● **What you have to do**: Go through the data below. Pull out every line that has the word "contains".

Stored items
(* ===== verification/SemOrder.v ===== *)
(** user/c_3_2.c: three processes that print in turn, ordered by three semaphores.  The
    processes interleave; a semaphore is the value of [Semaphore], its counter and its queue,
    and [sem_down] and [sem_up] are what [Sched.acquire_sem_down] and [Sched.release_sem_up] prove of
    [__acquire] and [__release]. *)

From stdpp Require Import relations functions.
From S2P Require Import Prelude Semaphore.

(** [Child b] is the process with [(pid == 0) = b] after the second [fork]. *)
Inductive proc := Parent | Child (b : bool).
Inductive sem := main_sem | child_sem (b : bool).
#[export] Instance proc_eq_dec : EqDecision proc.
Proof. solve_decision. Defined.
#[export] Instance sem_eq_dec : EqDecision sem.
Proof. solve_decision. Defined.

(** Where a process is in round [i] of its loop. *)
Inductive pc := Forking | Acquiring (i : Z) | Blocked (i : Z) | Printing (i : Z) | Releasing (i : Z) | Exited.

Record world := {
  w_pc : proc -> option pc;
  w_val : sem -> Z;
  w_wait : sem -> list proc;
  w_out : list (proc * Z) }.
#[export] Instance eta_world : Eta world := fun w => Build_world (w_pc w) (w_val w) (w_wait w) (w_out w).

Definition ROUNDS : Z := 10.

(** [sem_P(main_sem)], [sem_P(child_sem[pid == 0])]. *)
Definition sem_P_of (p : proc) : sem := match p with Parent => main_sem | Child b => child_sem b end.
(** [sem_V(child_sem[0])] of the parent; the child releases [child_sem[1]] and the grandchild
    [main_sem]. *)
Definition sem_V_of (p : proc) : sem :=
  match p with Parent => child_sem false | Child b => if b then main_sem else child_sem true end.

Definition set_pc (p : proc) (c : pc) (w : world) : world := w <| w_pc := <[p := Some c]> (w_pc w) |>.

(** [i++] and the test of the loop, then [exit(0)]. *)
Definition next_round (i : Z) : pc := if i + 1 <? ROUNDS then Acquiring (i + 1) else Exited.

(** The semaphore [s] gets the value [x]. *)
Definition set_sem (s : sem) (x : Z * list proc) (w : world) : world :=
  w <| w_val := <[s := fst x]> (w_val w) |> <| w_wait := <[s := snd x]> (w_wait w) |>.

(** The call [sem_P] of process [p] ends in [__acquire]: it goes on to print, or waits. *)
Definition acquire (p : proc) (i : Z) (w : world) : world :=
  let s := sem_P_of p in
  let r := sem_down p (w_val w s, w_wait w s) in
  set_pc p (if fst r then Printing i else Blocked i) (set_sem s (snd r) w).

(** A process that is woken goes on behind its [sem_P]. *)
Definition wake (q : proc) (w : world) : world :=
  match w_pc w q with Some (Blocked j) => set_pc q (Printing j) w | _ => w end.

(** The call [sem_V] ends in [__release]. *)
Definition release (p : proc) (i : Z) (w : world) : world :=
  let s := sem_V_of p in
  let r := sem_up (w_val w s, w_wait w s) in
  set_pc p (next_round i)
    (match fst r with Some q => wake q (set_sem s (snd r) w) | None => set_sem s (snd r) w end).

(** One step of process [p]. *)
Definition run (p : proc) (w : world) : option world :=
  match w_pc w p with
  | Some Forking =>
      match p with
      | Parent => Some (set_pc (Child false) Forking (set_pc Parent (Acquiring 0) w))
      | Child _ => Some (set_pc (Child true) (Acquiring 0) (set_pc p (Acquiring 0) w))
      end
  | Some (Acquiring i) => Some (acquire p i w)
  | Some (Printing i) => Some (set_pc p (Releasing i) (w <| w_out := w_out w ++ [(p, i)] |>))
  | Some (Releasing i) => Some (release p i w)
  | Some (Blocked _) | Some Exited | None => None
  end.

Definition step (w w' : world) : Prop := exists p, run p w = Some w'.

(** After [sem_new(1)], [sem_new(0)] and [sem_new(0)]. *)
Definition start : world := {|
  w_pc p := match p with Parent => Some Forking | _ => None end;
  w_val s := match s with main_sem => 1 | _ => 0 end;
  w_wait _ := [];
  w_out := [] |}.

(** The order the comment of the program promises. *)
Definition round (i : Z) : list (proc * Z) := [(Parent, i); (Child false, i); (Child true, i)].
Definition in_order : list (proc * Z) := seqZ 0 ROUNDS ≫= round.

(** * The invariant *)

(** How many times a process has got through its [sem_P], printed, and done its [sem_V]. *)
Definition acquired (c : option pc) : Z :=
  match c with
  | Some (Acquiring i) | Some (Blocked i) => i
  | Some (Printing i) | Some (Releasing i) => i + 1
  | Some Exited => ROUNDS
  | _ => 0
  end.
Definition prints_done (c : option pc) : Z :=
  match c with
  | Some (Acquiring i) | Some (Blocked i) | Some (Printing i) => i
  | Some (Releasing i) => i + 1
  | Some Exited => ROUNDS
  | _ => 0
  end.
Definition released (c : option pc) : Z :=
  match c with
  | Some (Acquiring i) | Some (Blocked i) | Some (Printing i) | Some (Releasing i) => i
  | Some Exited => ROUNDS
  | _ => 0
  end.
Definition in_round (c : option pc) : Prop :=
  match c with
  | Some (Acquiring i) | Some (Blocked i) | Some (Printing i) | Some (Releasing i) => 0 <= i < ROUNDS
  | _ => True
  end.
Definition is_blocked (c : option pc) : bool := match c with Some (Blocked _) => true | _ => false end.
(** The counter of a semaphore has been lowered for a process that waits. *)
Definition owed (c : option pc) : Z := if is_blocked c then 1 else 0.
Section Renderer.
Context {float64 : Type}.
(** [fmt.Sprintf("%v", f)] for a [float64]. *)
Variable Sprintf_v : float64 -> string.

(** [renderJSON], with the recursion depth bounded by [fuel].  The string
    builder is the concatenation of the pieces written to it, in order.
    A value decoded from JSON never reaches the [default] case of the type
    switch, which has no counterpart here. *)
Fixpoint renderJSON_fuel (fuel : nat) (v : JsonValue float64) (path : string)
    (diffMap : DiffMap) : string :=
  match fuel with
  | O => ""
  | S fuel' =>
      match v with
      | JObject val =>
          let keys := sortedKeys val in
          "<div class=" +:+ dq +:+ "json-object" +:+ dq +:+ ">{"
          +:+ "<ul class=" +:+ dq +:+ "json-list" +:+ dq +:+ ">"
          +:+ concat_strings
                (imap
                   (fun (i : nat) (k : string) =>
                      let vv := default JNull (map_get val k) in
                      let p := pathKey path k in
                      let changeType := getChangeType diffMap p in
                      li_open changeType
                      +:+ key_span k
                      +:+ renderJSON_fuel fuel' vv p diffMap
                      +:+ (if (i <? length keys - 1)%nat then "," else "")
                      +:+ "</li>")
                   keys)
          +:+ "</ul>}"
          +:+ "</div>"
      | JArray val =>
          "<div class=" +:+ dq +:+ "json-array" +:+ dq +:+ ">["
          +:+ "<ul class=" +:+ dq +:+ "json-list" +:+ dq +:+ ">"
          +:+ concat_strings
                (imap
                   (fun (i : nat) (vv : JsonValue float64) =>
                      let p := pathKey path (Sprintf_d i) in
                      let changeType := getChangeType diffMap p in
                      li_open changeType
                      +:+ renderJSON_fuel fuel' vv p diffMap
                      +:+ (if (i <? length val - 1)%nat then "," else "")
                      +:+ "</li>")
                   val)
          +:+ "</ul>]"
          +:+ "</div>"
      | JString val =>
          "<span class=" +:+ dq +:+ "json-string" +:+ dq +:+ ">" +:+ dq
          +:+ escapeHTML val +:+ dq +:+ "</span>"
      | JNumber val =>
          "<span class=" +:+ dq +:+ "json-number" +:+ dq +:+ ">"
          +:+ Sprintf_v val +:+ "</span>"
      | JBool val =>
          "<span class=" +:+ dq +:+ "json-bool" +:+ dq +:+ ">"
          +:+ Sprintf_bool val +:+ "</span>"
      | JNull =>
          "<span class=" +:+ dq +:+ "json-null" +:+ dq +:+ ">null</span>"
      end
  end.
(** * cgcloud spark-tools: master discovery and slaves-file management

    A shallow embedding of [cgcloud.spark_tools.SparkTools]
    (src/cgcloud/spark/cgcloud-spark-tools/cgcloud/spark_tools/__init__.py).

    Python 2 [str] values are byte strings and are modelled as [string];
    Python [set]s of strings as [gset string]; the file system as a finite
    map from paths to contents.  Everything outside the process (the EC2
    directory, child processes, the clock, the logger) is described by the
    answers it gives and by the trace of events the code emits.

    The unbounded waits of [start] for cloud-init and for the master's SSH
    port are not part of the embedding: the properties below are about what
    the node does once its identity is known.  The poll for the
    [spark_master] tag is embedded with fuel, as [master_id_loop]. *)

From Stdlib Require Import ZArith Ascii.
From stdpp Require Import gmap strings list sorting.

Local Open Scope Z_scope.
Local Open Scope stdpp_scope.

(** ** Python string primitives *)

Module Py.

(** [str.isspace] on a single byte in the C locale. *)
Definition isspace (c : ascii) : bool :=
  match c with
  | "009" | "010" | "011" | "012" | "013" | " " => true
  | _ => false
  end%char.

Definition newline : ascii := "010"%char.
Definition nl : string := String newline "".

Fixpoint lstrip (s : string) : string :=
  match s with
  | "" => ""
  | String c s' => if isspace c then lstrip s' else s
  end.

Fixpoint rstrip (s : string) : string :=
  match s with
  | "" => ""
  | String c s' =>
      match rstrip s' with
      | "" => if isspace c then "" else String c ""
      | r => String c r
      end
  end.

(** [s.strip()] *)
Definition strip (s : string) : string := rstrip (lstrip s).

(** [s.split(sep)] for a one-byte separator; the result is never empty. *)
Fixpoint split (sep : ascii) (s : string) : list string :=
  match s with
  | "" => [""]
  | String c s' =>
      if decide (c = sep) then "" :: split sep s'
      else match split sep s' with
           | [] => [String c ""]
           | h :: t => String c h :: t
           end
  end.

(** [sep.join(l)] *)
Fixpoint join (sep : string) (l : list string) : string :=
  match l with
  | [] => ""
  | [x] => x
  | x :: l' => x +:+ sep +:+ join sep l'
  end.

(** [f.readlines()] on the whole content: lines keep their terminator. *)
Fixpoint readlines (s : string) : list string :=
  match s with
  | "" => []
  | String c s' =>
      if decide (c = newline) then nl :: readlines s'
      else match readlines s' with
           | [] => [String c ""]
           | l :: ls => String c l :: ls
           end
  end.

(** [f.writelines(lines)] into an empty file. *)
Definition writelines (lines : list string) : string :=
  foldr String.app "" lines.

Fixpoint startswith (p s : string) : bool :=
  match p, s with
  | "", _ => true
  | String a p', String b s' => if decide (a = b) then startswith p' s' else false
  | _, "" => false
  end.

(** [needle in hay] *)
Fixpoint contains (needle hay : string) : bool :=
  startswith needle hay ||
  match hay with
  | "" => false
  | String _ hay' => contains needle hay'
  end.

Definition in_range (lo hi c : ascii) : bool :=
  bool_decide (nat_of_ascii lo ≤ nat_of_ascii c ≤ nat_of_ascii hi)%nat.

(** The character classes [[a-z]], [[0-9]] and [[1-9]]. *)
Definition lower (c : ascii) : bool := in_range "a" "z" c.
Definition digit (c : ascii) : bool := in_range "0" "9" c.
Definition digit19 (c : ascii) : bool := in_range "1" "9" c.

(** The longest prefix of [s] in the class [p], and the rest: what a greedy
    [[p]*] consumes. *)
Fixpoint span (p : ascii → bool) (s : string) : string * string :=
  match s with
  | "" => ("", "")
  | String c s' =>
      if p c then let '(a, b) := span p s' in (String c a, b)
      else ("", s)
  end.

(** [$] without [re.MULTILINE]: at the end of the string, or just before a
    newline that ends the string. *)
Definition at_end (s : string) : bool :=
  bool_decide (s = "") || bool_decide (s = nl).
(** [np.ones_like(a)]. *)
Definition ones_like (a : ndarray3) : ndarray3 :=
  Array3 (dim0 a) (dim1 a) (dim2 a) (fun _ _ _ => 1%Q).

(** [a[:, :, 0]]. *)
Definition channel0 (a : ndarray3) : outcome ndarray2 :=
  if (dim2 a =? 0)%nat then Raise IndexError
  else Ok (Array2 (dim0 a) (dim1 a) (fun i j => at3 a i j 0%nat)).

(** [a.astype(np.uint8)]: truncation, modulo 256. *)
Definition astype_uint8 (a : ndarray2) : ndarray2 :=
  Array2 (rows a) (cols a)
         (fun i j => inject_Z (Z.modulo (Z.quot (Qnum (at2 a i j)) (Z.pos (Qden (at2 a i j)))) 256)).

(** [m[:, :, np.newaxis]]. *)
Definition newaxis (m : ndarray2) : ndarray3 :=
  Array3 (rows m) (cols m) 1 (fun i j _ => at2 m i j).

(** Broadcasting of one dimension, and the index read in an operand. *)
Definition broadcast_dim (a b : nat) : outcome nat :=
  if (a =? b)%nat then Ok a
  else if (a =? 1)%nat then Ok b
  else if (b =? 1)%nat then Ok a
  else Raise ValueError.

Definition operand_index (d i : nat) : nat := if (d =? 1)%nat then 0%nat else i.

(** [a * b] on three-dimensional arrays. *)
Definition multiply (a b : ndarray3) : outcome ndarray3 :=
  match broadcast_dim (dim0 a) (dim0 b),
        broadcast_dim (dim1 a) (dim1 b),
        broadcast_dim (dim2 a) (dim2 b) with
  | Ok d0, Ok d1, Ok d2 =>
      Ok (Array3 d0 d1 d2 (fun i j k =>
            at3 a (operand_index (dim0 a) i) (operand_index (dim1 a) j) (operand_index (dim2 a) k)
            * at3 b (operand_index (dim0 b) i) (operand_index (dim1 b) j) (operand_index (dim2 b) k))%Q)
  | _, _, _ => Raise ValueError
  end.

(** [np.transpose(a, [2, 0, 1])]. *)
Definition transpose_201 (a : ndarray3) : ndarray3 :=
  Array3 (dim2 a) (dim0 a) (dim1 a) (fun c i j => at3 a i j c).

● **Completed task**:
Fixpoint contains (needle hay : string) : bool :=
  | String _ hay' => contains needle hay'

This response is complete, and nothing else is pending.